Dalle Linee guida per l’insegnamento dell’educazione civica pubblicate dal Ministero dell’Istruzione, dell’Università e della Ricerca sul suo sito istituzionale “La Legge, ponendo a fondamento dell’educazione civica la conoscenza della Costituzione Italiana, la riconosce non solo come norma cardine del nostro ordinamento, ma anche come criterio per identificare diritti, doveri, compiti, comportamenti personali e istituzionali, finalizzati a promuovere il pieno sviluppo della persona e la partecipazione di tutti i cittadini all’organizzazione politica, economica e sociale del Paese”.

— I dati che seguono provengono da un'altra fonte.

(* ===== verification/RunEvents.v ===== *)
(** The wire vocabulary of a run, packages/core/src/run-events.ts: the event
    types, the typed parse errors, [parseRunEvent] and [storedRunEvent]. *)

From S2P Require Import Prelude JsText JsValue Approvals.

Definition RUN_EVENT_SCHEMA_VERSION : Z := 1.

Inductive RunEventType :=
| run_started
| token_delta
| tool_requested
| approval_requested
| approval_resolved
| tool_completed
| tool_failed
| run_completed
| run_failed
| run_cancelled
| run_steered.

#[export] Instance RunEventType_eq_dec : EqDecision RunEventType.
Proof. solve_decision. Defined.

Definition RUN_EVENT_TYPES : list RunEventType :=
  [run_started; token_delta; tool_requested; approval_requested; approval_resolved;
   tool_completed; tool_failed; run_completed; run_failed; run_cancelled; run_steered].

Definition eventTypeName (t : RunEventType) : jstr :=
  match t with
  | run_started => u "run.started"
  | token_delta => u "token.delta"
  | tool_requested => u "tool.requested"
  | approval_requested => u "approval.requested"
  | approval_resolved => u "approval.resolved"
  | tool_completed => u "tool.completed"
  | tool_failed => u "tool.failed"
  | run_completed => u "run.completed"
  | run_failed => u "run.failed"
  | run_cancelled => u "run.cancelled"
  | run_steered => u "run.steered"
  end.

Record RunEventBase := { seq : Z; threadId : jstr; runId : jstr }.

(** [kind] is always ["tool_call"]. *)
Record ToolResultArtifact := { artifactCallId : jstr; artifactBytes : Z }.

(** The discriminated part of a [RunEvent]; an optional field is an option. *)
Inductive RunEventBody :=
| RunStarted
| TokenDelta (messageId delta : jstr)
| ToolRequested (callId tool : jstr) (arguments : jsval)
| ApprovalRequested (callId expiresAt : jstr)
| ApprovalResolved (callId : jstr) (decision : ApprovalDecision) (reason : option jstr)
| ToolCompleted (callId : jstr) (res : jsval)
    (resultArtifact : option ToolResultArtifact) (durationMs : option Z)
| ToolFailed (callId error : jstr) (durationMs : option Z)
| RunCompleted (messageId : option jstr)
| RunFailed (error : jstr) (code : option jstr)
| RunCancelled (reason : option jstr)
| RunSteered (messageId text : jstr).

Record RunEvent := { base : RunEventBase; body : RunEventBody }.

Definition eventType (e : RunEventBody) : RunEventType :=
  match e with
  | RunStarted => run_started
  | TokenDelta _ _ => token_delta
  | ToolRequested _ _ _ => tool_requested
  | ApprovalRequested _ _ => approval_requested
  | ApprovalResolved _ _ _ => approval_resolved
  | ToolCompleted _ _ _ _ => tool_completed
  | ToolFailed _ _ _ => tool_failed
  | RunCompleted _ => run_completed
  | RunFailed _ _ => run_failed
  | RunCancelled _ => run_cancelled
  | RunSteered _ _ => run_steered
  end.

(** The type a value names, when [isRunEventType] holds of it. *)
Definition asRunEventType (v : jsval) : option RunEventType :=
  match v with
  | JString s => List.find (λ t, bool_decide (eventTypeName t = s)) RUN_EVENT_TYPES
  | _ => None
  end.

Definition isRunEventType (v : jsval) : bool :=
  isOneOf (eventTypeName <$> RUN_EVENT_TYPES) v.

(** ** Errors *)

(** The typed fields of the error classes; the human sentence of each class is
    a function of them. *)
Inductive RunEventError :=
| UnknownSchemaVersion (received : jsval)
| UnknownEventType (received : jsval)
| MalformedRunEvent (reason : jstr) (received : jsval).

Abbreviation Field := (result RunEventError).

Definition malformed {A} (reason : jstr) (received : jsval) : Field A :=
  Err (MalformedRunEvent reason received).

(** ** Field readers *)

Definition requireString (record : jobject) (field : jstr) (allowEmpty : bool) : Field jstr :=
  let value := getField field record in
  let expected := if allowEmpty then u "a string" else u "a non-empty string" in
  match value with
  | JString s =>
      if allowEmpty || (0 <? strlen s)%Z then Ok s
      else malformed (field ++ u " must be " ++ expected) value
  | _ => malformed (field ++ u " must be " ++ expected) value
  end.

Definition optionalString (record : jobject) (field : jstr) : Field (option jstr) :=
  match getField field record with
  | JUndefined => Ok None
  | _ => Some <$> requireString record field false
  end.

Definition requireNonNegativeInteger (record : jobject) (field : jstr) : Field Z :=
  let value := getField field record in
  match asNumber value ≫= safeInteger with
  | Some z =>
      if (z <? 0)%Z then malformed (field ++ u " must be a non-negative integer") value
      else Ok z
  | None => malformed (field ++ u " must be a non-negative integer") value
  end.

Definition optionalNonNegativeInteger (record : jobject) (field : jstr) : Field (option Z) :=
  match getField field record with
  | JUndefined => Ok None
  | _ => Some <$> requireNonNegativeInteger record field
  end.

Definition optionalResultArtifact (record : jobject) : Field (option ToolResultArtifact) :=
  let value := getField (u "resultArtifact") record in
  match value with
  | JUndefined => Ok None
  | _ =>
      match asRecord value with
      | None => malformed (u "resultArtifact must be an object") value
      | Some r =>
          match getField (u "kind") r with
          | JString k =>
              if bool_decide (k = u "tool_call") then
                callId ← requireString r (u "callId") false;
                bytes ← requireNonNegativeInteger r (u "bytes");
                Ok (Some {| artifactCallId := callId; artifactBytes := bytes |})
              else malformed (u "resultArtifact.kind must be " ++ quoted (u "tool_call")) (JString k)
          | v => malformed (u "resultArtifact.kind must be " ++ quoted (u "tool_call")) v
          end
      end
  end.

Definition requirePresent (record : jobject) (field : jstr) : Field jsval :=
  if negb (hasOwn field record) then malformed (field ++ u " must be present") JUndefined
  else Ok (getField field record).

Definition parseBase (record : jobject) : Field RunEventBase :=
  let seq := getField (u "seq") record in
  match asNumber seq ≫= safeInteger with
  | Some z =>
      if (z <? 1)%Z then malformed (u "seq must be a positive integer") seq
      else
        threadId ← requireString record (u "threadId") false;
        runId ← requireString record (u "runId") false;
        Ok {| seq := z; threadId := threadId; runId := runId |}
  | None => malformed (u "seq must be a positive integer") seq
  end.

Il documento da cui è tratto il brano riportato disegna chiaramente il perimetro entro cui muoversi e l’obiettivo che bisogna porsi. Viene affermato, infatti, che l’educazione civica, servendosi dei principi riportati nella Carta costituzionale, deve identificare diritti, doveri, compiti e comportamenti individuali ed istituzionali, finalizzati a promuovere il pieno sviluppo della persona umana. Mi ha colpito il fatto che nel documento citato non si faccia alcun riferimento diretto ai ragazzi, agli studenti, per cui è lecito pensare che l’invito a leggere, a studiare e, soprattutto, ad applicare i principi costituzionali sia rivolto a tutti, docenti compresi.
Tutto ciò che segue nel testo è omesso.